(Records from a data source)
____________

Record pt_inv (m : memory) (root : Z) (T : ptmap) : Prop := {
  pt_root : T !! (2, 0) = Some root;
  pt_dom l p pa : T !! (l, p) = Some pa → 0 ≤ l ≤ 2 ∧ (0 ≤ p ∧ p * 2 ^ (21 + 9 * l) < MAXVA) ∧ page_ok pa;
  pt_inj k1 k2 pa : T !! k1 = Some pa → T !! k2 = Some pa → k1 = k2;
  pt_link l p pa i : T !! (l, p) = Some pa → 0 < l → 0 ≤ i < 512 →
    match T !! (l - 1, p * 512 + i) with
    | Some pa' => load64 m (pte_addr pa i) = Z.lor (PA2PTE pa') PTE_V
    | None => Z.land (load64 m (pte_addr pa i)) PTE_V = 0
    end;
  pt_parent l p pa : T !! (l, p) = Some pa → l < 2 → is_Some (T !! (l + 1, p / 512))
}.

(** Allocator and page table together. *)
Record vm_inv (s : machine) (root : Z) (T : ptmap) (l : list Z) : Prop := {
  vm_kmem : kmem_inv s l;
  vm_pt : pt_inv (mem s) root T;
  vm_sep pa : owns T pa → pa ∉ l
}.

(** What an operation on a table may do besides changing leaf entries: extend
    the table with pages taken from the free list. *)
Record vm_ext (s : machine) (T : ptmap) (l : list Z) (s' : machine) (T' : ptmap) (l' : list Z)
    : Prop := {
  ext_sub : T ⊆ T';
  ext_suffix : ∃ used, l = used ++ l' ∧ (∀ pa, owns T' pa ↔ owns T pa ∨ pa ∈ used);
  ext_frame : mem_eq_on (λ x, ∀ pa, owns T' pa → ¬ in_page pa x) (mem s) (mem s')
}.

(** * Lemmas *)

Lemma vkey_step l va : 0 < l → vkey (l - 1) va = vkey l va * 512 + PX l va.
Proof.
  intros Hl. unfold vkey. rewrite PX_eq by lia.
  replace (21 + 9 * (l - 1)) with (12 + 9 * l) by lia.
  replace (21 + 9 * l) with ((12 + 9 * l) + 9) by lia.
  rewrite (Z.pow_add_r 2 (12 + 9 * l) 9), <-Z.div_div by lia. change (2 ^ 9) with 512.
  generalize (va / 2 ^ (12 + 9 * l)). intros x. dlia.
Qed.
(* ===== verification/FreeWalk.v ===== *)
(** * Freeing an address space: [freewalk] and [uvmfree]

    [sub_pages n T k] lists the page-table pages of the subtree at level [n] and
    prefix [k] in the order in which [freewalk] frees them.  The theorem is that
    freeing an address space returns every page it held to the free list, once. *)

From S2P Require Import Prelude Machine CString Kalloc Vm PageTable Mapping Uvm.

Fixpoint sub_pages (n : nat) (T : ptmap) (k : Z) : list Z :=
  match T !! (Z.of_nat n, k) with
  | None => []
  | Some pa =>
      match n with
      | O => []
      | S n' => (pte_indices ≫= λ i, sub_pages n' T (k * 512 + i))
      end ++ [pa]
  end.

(** An entry of a page-table page points to the child the map describes. *)
Definition entry_ok (T : ptmap) (n : nat) (m : memory) (k pa i : Z) : Prop :=
  match T !! (Z.of_nat n, k * 512 + i) with
  | Some pa' => load64 m (pte_addr pa i) = Z.lor (PA2PTE pa') PTE_V
  | None => Z.land (load64 m (pte_addr pa i)) PTE_V = 0
  end.

(** Memory holds the subtree, whose leaf entries are all invalid. *)
Fixpoint sub_ok (n : nat) (T : ptmap) (m : memory) (k : Z) : Prop :=
  match T !! (Z.of_nat n, k) with
  | None => True
  | Some pa =>
      match n with
      | O => ∀ i, 0 ≤ i < 512 → Z.land (load64 m (pte_addr pa i)) PTE_V = 0
      | S n' => ∀ i, 0 ≤ i < 512 → entry_ok T n' m k pa i ∧ sub_ok n' T m (k * 512 + i)
      end
  end.

Section FreeWalk.
Context `{Image}.

(** * Lemmas *)

Lemma sub_pages_S n T k pa :
  T !! (Z.of_nat (S n), k) = Some pa →
  sub_pages (S n) T k = (pte_indices ≫= λ i, sub_pages n T (k * 512 + i)) ++ [pa].
Proof. intros E. cbn [sub_pages]. by rewrite E. Qed.

Lemma sub_pages_0 T k pa : T !! (0, k) = Some pa → sub_pages 0 T k = [pa].
Proof. intros E. cbn [sub_pages]. change (Z.of_nat 0) with 0. by rewrite E. Qed.

Lemma elem_sub_children n T k q :
  q ∈ (pte_indices ≫= λ i, sub_pages n T (k * 512 + i)) ↔
  ∃ i, 0 ≤ i < 512 ∧ q ∈ sub_pages n T (k * 512 + i).
Proof.
  rewrite list_elem_of_bind. setoid_rewrite elem_pte_indices. naive_solver.
Qed.

Lemma sub_ok_ext n T m m' k :
  (∀ q, q ∈ sub_pages n T k → mem_eq_on (in_page q) m m') → sub_ok n T m k → sub_ok n T m' k.
Proof.
  revert k. induction n as [|n IH]; intros k Hm; cbn [sub_ok].
  - cbn [sub_pages] in Hm. destruct (T !! _) as [pa|] eqn:E; [|done].
    intros Hok i Hi. rewrite <-(load64_ext m m'); [auto|].
    intros x Hx. apply (Hm pa); [set_solver|]. by eapply pte_addr_in_page.
  - destruct (T !! _) as [pa|] eqn:E; [|done]. rewrite (sub_pages_S n T k pa E) in Hm.
    intros Hok i Hi. destruct (Hok i Hi) as [Hent Hsub]. split.
    + unfold entry_ok in *. rewrite <-(load64_ext m m'); [done|].
      intros x Hx. apply (Hm pa); [set_solver|]. by eapply pte_addr_in_page.
    + apply IH; [|done]. intros q Hq. apply Hm. apply elem_of_app. left.
      apply elem_sub_children. eauto.
Qed.

Lemma entry_ok_ext T n m m' k pa i :
  mem_eq_on (λ x, pte_addr pa i ≤ x < pte_addr pa i + 8) m m' →
  entry_ok T n m k pa i → entry_ok T n m' k pa i.
Proof. intros Hm. unfold entry_ok. by rewrite (load64_ext m m'). Qed.

(** The last step: all entries visited, the page itself is freed. *)
Lemma sub_pages_head n T k pa : T !! (Z.of_nat n, k) = Some pa → pa ∈ sub_pages n T k.
Proof. intros E. destruct n; cbn [sub_pages]; rewrite E; set_solver. Qed.

Lemma bind_NoDup_split {A} (f : Z → list A) (l1 : list Z) i (l2 : list Z) :
  NoDup ((l1 ++ i :: l2) ≫= f) →
  NoDup (f i) ∧ (∀ q, q ∈ f i → q ∉ l1 ≫= f) ∧ (∀ j q, j ∈ l2 → q ∈ f i → q ∈ f j → False).
Proof.
  rewrite bind_app, bind_cons, !NoDup_app. intros (_ & Hd1 & ? & Hd & _). split_and!.
  - done.
  - intros q Hi Hl1. apply (Hd1 q Hl1). set_solver.
  - intros j q Hj Hi Hq. apply (Hd q Hi). apply list_elem_of_bind. eauto.
Qed.

(** What the loop over the entries of the page [pa] keeps: the subtrees of the
    entries [dn] are on the free list, the others are still in place. *)
Record walk_inv (n : nat) (T : ptmap) (k pa : Z) (l : list Z) (s0 : machine) (rest : list Z)
    (dn : list Z) (s : machine) : Prop := {
  wi_split : pte_indices = dn ++ rest;
  wi_kmem : kmem_inv s (reverse (dn ≫= λ i, sub_pages n T (k * 512 + i)) ++ l);
  wi_rest i : i ∈ rest → entry_ok T n (mem s) k pa i ∧ sub_ok n T (mem s) (k * 512 + i);
  wi_frame : mem_eq_on (λ x, ∀ q, q ∈ sub_pages (S n) T k → ¬ in_page q x) (mem s0) (mem s)
}.

(** Facts about the pages of a subtree that the loop relies on. *)
Record sub_fresh (n : nat) (T : ptmap) (k pa : Z) (l : list Z) : Prop := {
  sf_root : T !! (Z.of_nat (S n), k) = Some pa;
  sf_nodup : NoDup (pte_indices ≫= λ i, sub_pages n T (k * 512 + i));
  sf_pa : pa ∉ (pte_indices ≫= λ i, sub_pages n T (k * 512 + i)) ++ l;
  sf_pages q : q ∈ sub_pages (S n) T k → page_ok q ∧ q ∉ l
}.

Lemma sf_child n T k pa l dn i rest :
  sub_fresh n T k pa l → pte_indices = dn ++ i :: rest →
  0 ≤ i < 512 ∧ (i ∉ rest) ∧ NoDup (sub_pages n T (k * 512 + i)) ∧
  (∀ q, q ∈ sub_pages n T (k * 512 + i) → q ∈ sub_pages (S n) T k ∧ q ≠ pa ∧ page_ok q ∧
     (q ∉ reverse (dn ≫= λ i, sub_pages n T (k * 512 + i)) ++ l) ∧
     (∀ j, j ∈ rest → q ∉ sub_pages n T (k * 512 + j))).
Proof.
  intros [E Hnd Hpa Hpg] Hdn. split; [apply elem_pte_indices; rewrite Hdn; set_solver|].
  split.
  { pose proof NoDup_pte_indices as Hnds. rewrite Hdn in Hnds.
    by apply NoDup_app in Hnds as (_ & _ & [? _]%NoDup_cons). }
  pose proof Hnd as Hnd'. rewrite Hdn in Hnd'.
  apply bind_NoDup_split in Hnd' as (Hndi & Hdi & Hdr). split; [done|].
  intros q Hq. assert (q ∈ pte_indices ≫= λ i, sub_pages n T (k * 512 + i)) as Hqc.
  { rewrite Hdn, bind_app, bind_cons. set_solver. }
  assert (q ∈ sub_pages (S n) T k) as Hqs by (rewrite (sub_pages_S n T k pa E); set_solver).
  destruct (Hpg q Hqs). split_and!; [done| |done| |].
  - intros ->. set_solver.
  - rewrite elem_of_app, elem_of_reverse. intros [?|?]; [|done]. by eapply Hdi.
  - intros j Hj Hqj. by eapply Hdr.
Qed.

(** An entry whose subtree has been freed is cleared. *)
Lemma walk_inv_step n T k pa l s0 dn i rest s s1 :
  sub_fresh n T k pa l → walk_inv n T k pa l s0 (i :: rest) dn s →
  kmem_inv s1 (reverse (sub_pages n T (k * 512 + i)) ++
               reverse (dn ≫= λ i, sub_pages n T (k * 512 + i)) ++ l) →
  mem_eq_on (λ x, ∀ q, q ∈ sub_pages n T (k * 512 + i) → ¬ in_page q x) (mem s) (mem s1) →
  walk_inv n T k pa l s0 rest (dn ++ [i])
    (set_mem (store64 (mem s1) (pte_addr pa i) 0) s1).
Proof.
  intros Hsf [Hdn Hk Hrest Hfr] Hk1 Hfr1.
  destruct (sf_child _ _ _ _ _ _ _ _ Hsf Hdn) as (Hi & Hir & Hndi & Hq).
  destruct Hsf as [E Hnd Hpa Hpg].
  assert (pa ∈ sub_pages (S n) T k) as Hpain by (by apply sub_pages_head).
  destruct (Hpg pa Hpain) as [Hpaok _].
  (* the page [pa] outside entry [i], and the pages of the other children *)
  assert (∀ x, in_page pa x → ¬ (pte_addr pa i ≤ x < pte_addr pa i + 8) →
    load8 (mem s) x = load8 (store64 (mem s1) (pte_addr pa i) 0) x) as Hmpa.
  { intros x Hx Hne. rewrite load8_store64_ne by done. apply Hfr1. intros q Hqi Hx'.
    destruct (Hq q Hqi) as (_ & Hne' & ? & _). destruct Hne'. by eapply in_page_unique. }
  assert (∀ p, page_ok p → p ≠ pa → (p ∉ sub_pages n T (k * 512 + i)) →
    mem_eq_on (in_page p) (mem s) (store64 (mem s1) (pte_addr pa i) 0)) as Hmp.
  { intros p Hp Hne Hpi x Hx. rewrite load8_store64_ne.
    - apply Hfr1. intros q Hqi Hx'. destruct (Hq q Hqi) as (_ & _ & ? & _).
      apply Hpi. by rewrite (in_page_unique p q x).
    - intros Hx'. apply Hne. eapply in_page_unique; [done|done|done|by eapply pte_addr_in_page]. }
  split; simpl.
  - by rewrite <-app_assoc.
  - rewrite bind_app, bind_singleton, reverse_app, <-app_assoc. apply kmem_inv_ext; [done|].
    intros q Hqin x Hx. rewrite load8_store64_ne; [done|]. intros Hx'.
    assert (page_ok q) by (eapply elem_page_ok; [apply Hk1|done]).
    assert (q = pa) as -> by (eapply in_page_unique; [done|done|done|by eapply pte_addr_in_page]).
    apply Hpa. rewrite !elem_of_app, !elem_of_reverse in *. rewrite Hdn, bind_app, bind_cons.
    set_solver.
  - intros j Hj.
    assert (0 ≤ j < 512) by (apply elem_pte_indices; rewrite Hdn; set_solver).
    destruct (Hrest j ltac:(set_solver)) as [Hent Hsub]. split.
    + eapply entry_ok_ext, Hent. intros x Hx. apply Hmpa; [by eapply pte_addr_in_page|].
      assert (i ≠ j) by (intros ->; done). unfold pte_addr in *. lia.
    + eapply sub_ok_ext, Hsub. intros q Hqj.
      assert (q ∈ pte_indices ≫= λ i, sub_pages n T (k * 512 + i)) as Hqc.
      { apply elem_sub_children. eauto. }
      apply Hmp.
      * apply Hpg. rewrite (sub_pages_S n T k pa E). set_solver.
      * intros ->. set_solver.
      * intros Hqi. destruct (Hq q Hqi) as (_ & _ & _ & _ & Hno). by apply (Hno j Hj).
  - intros x Hx. rewrite Hfr by done. rewrite load8_store64_ne.
    + apply Hfr1. intros q Hqi. apply Hx. by apply Hq.
    + intros Hx'. apply (Hx pa); [done|by eapply pte_addr_in_page].
Qed.

(** One iteration: the subtree is freed first ([IH]), then the entry cleared. *)
Lemma wp_freewalk_entry n T k pa l s0 dn i rest s :
  sub_fresh n T k pa l → walk_inv n T k pa l s0 (i :: rest) dn s →
  (∀ s l k pa (Q : unit → machine → Prop),
     T !! (Z.of_nat n, k) = Some pa → kmem_inv s l → sub_ok n T (mem s) k →
     NoDup (sub_pages n T k) → (∀ q, q ∈ sub_pages n T k → page_ok q ∧ q ∉ l) →
     (∀ s', kmem_inv s' (reverse (sub_pages n T k) ++ l) →
        mem_eq_on (λ x, ∀ q, q ∈ sub_pages n T k → ¬ in_page q x) (mem s) (mem s') → Q tt s') →
     wp (freewalk_depth (S n) pa) Q s) →
  wp (pte ← read64 (pte_addr pa i);
      if nonzero (Z.land pte PTE_V) &&
         (Z.land pte (Z.lor (Z.lor PTE_R PTE_W) PTE_X) =? 0) then
        freewalk_depth (S n) (PTE2PA pte) ;; write64 (pte_addr pa i) 0
      else if nonzero (Z.land pte PTE_V) then panic "freewalk: leaf"
      else mret tt) (λ _ s', walk_inv n T k pa l s0 rest (dn ++ [i]) s') s.
Proof.
  intros Hsf Hwi IH. pose proof Hwi as [Hdn Hk Hrest Hfr].
  destruct (sf_child _ _ _ _ _ _ _ _ Hsf Hdn) as (Hi & Hir & Hndi & Hq).
  destruct (Hrest i ltac:(set_solver)) as [Hent Hsub].
  unfold read64. wp_run. unfold entry_ok in Hent.
  destruct (T !! (Z.of_nat n, k * 512 + i)) as [pa'|] eqn:E'.
  - assert (pa_ok pa') as Hpa'.
    { apply page_ok_pa_ok. apply (Hq pa'). by apply sub_pages_head. }
    rewrite Hent, !flag_test by (done || (vm_compute; intuition congruence)).
    change (nonzero (Z.land PTE_V PTE_V) &&
      (Z.land PTE_V (Z.lor (Z.lor PTE_R PTE_W) PTE_X) =? 0)) with true.
    cbv iota. rewrite PTE2PA_make by (done || (vm_compute; intuition congruence)).
    wp_step. eapply IH; [done|done|done|done|intros q Hqi; split; by apply Hq|].
    intros s1 Hk1 Hfr1. unfold write64, do_mem. wp_step. by eapply walk_inv_step.
  - rewrite Hent. simpl. apply wp_ret.
    assert (sub_pages n T (k * 512 + i) = []) as Hfi.
    { destruct n; cbn [sub_pages]; by rewrite E'. }
    split; [by rewrite <-app_assoc| | |done].
    + by rewrite bind_app, bind_singleton, Hfi, app_nil_r.
    + intros j Hj. apply Hrest. set_solver.
Qed.

Lemma wp_freewalk_depth n s l T k pa (Q : unit → machine → Prop) :
  T !! (Z.of_nat n, k) = Some pa → kmem_inv s l → sub_ok n T (mem s) k →
  NoDup (sub_pages n T k) → (∀ q, q ∈ sub_pages n T k → page_ok q ∧ q ∉ l) →
  (∀ s', kmem_inv s' (reverse (sub_pages n T k) ++ l) →
     mem_eq_on (λ x, ∀ q, q ∈ sub_pages n T k → ¬ in_page q x) (mem s) (mem s') → Q tt s') →
  wp (freewalk_depth (S n) pa) Q s.
Proof.
  revert s l k pa Q. induction n as [|n IH]; intros s l k pa Q E Hk Hok Hnd Hpg HQ;
    destruct (Hpg pa (sub_pages_head _ _ _ _ E)) as [Hpa Hnin].
  - cbn [sub_ok] in Hok. change (Z.of_nat 0) with 0 in *. rewrite E in Hok.
    rewrite (sub_pages_0 T k pa E) in *. rewrite reverse_singleton in HQ.
    cbn [freewalk_depth]. wp_step.
    eapply (wp_for_each _ _ (λ rest s', s' = s ∧ (∀ i, i ∈ rest → 0 ≤ i < 512))).
    + split; [done|]. intros i Hi. by apply elem_pte_indices.
    + intros i rest s' [-> Hr]. unfold read64. wp_run. rewrite Hok by (apply Hr; set_solver).
      simpl. apply wp_ret. split; [done|]. intros j Hj. apply Hr. set_solver.
    + intros s' [-> _]. eapply wp_kfree; [done|done|done|]. intros s' Hk' Hfr.
      apply HQ; [done|]. intros x Hx. apply Hfr, Hx. set_solver.
  - cbn [sub_ok] in Hok. rewrite E in Hok.
    assert (sub_fresh n T k pa l) as Hsf.
    { rewrite (sub_pages_S n T k pa E) in Hnd. apply NoDup_app in Hnd as (Hndc & Hdpa & _).
      split; [done|done| |done]. rewrite elem_of_app. intros [?|?]; [|done].
      apply (Hdpa pa); [done|set_solver]. }
    unfold freewalk_depth. fold (freewalk_depth (S n)). wp_step.
    eapply (wp_for_each _ _ (λ rest s', ∃ dn, walk_inv n T k pa l s rest dn s')).
    + exists []. split; [done|done| |done]. intros i Hi. apply Hok. by apply elem_pte_indices.
    + intros i rest s' (dn & Hwi). eapply wp_mono; [by eapply wp_freewalk_entry|].
      intros ? s'' Hwi'. by exists (dn ++ [i]).
    + intros s' (dn & [Hdn Hk' _ Hfr']). rewrite app_nil_r in Hdn. subst dn.
      destruct Hsf as [_ _ Hpac _].
      eapply wp_kfree; [done|done| |].
      { rewrite elem_of_app, elem_of_reverse, <-elem_of_app. done. }
      intros s'' Hk'' Hfr''. apply HQ.
      * rewrite (sub_pages_S n T k pa E), reverse_app. done.
      * intros x Hx. rewrite Hfr' by done. apply Hfr'', Hx. by apply sub_pages_head.
Qed.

____________

**Problem description**
Please make an exact copy of the lines above from the line with "(** An entry of" through the line with "Proof. intros E. cbn [sub_pages]. by", both ends included.

**Solution to the problem**
(** An entry of a page-table page points to the child the map describes. *)
Definition entry_ok (T : ptmap) (n : nat) (m : memory) (k pa i : Z) : Prop :=
  match T !! (Z.of_nat n, k * 512 + i) with
  | Some pa' => load64 m (pte_addr pa i) = Z.lor (PA2PTE pa') PTE_V
  | None => Z.land (load64 m (pte_addr pa i)) PTE_V = 0
  end.

(** Memory holds the subtree, whose leaf entries are all invalid. *)
Fixpoint sub_ok (n : nat) (T : ptmap) (m : memory) (k : Z) : Prop :=
  match T !! (Z.of_nat n, k) with
  | None => True
  | Some pa =>
      match n with
      | O => ∀ i, 0 ≤ i < 512 → Z.land (load64 m (pte_addr pa i)) PTE_V = 0
      | S n' => ∀ i, 0 ≤ i < 512 → entry_ok T n' m k pa i ∧ sub_ok n' T m (k * 512 + i)
      end
  end.

Section FreeWalk.
Context `{Image}.

(** * Lemmas *)

Lemma sub_pages_S n T k pa :
  T !! (Z.of_nat (S n), k) = Some pa →
  sub_pages (S n) T k = (pte_indices ≫= λ i, sub_pages n T (k * 512 + i)) ++ [pa].
Proof. intros E. cbn [sub_pages]. by rewrite E. Qed.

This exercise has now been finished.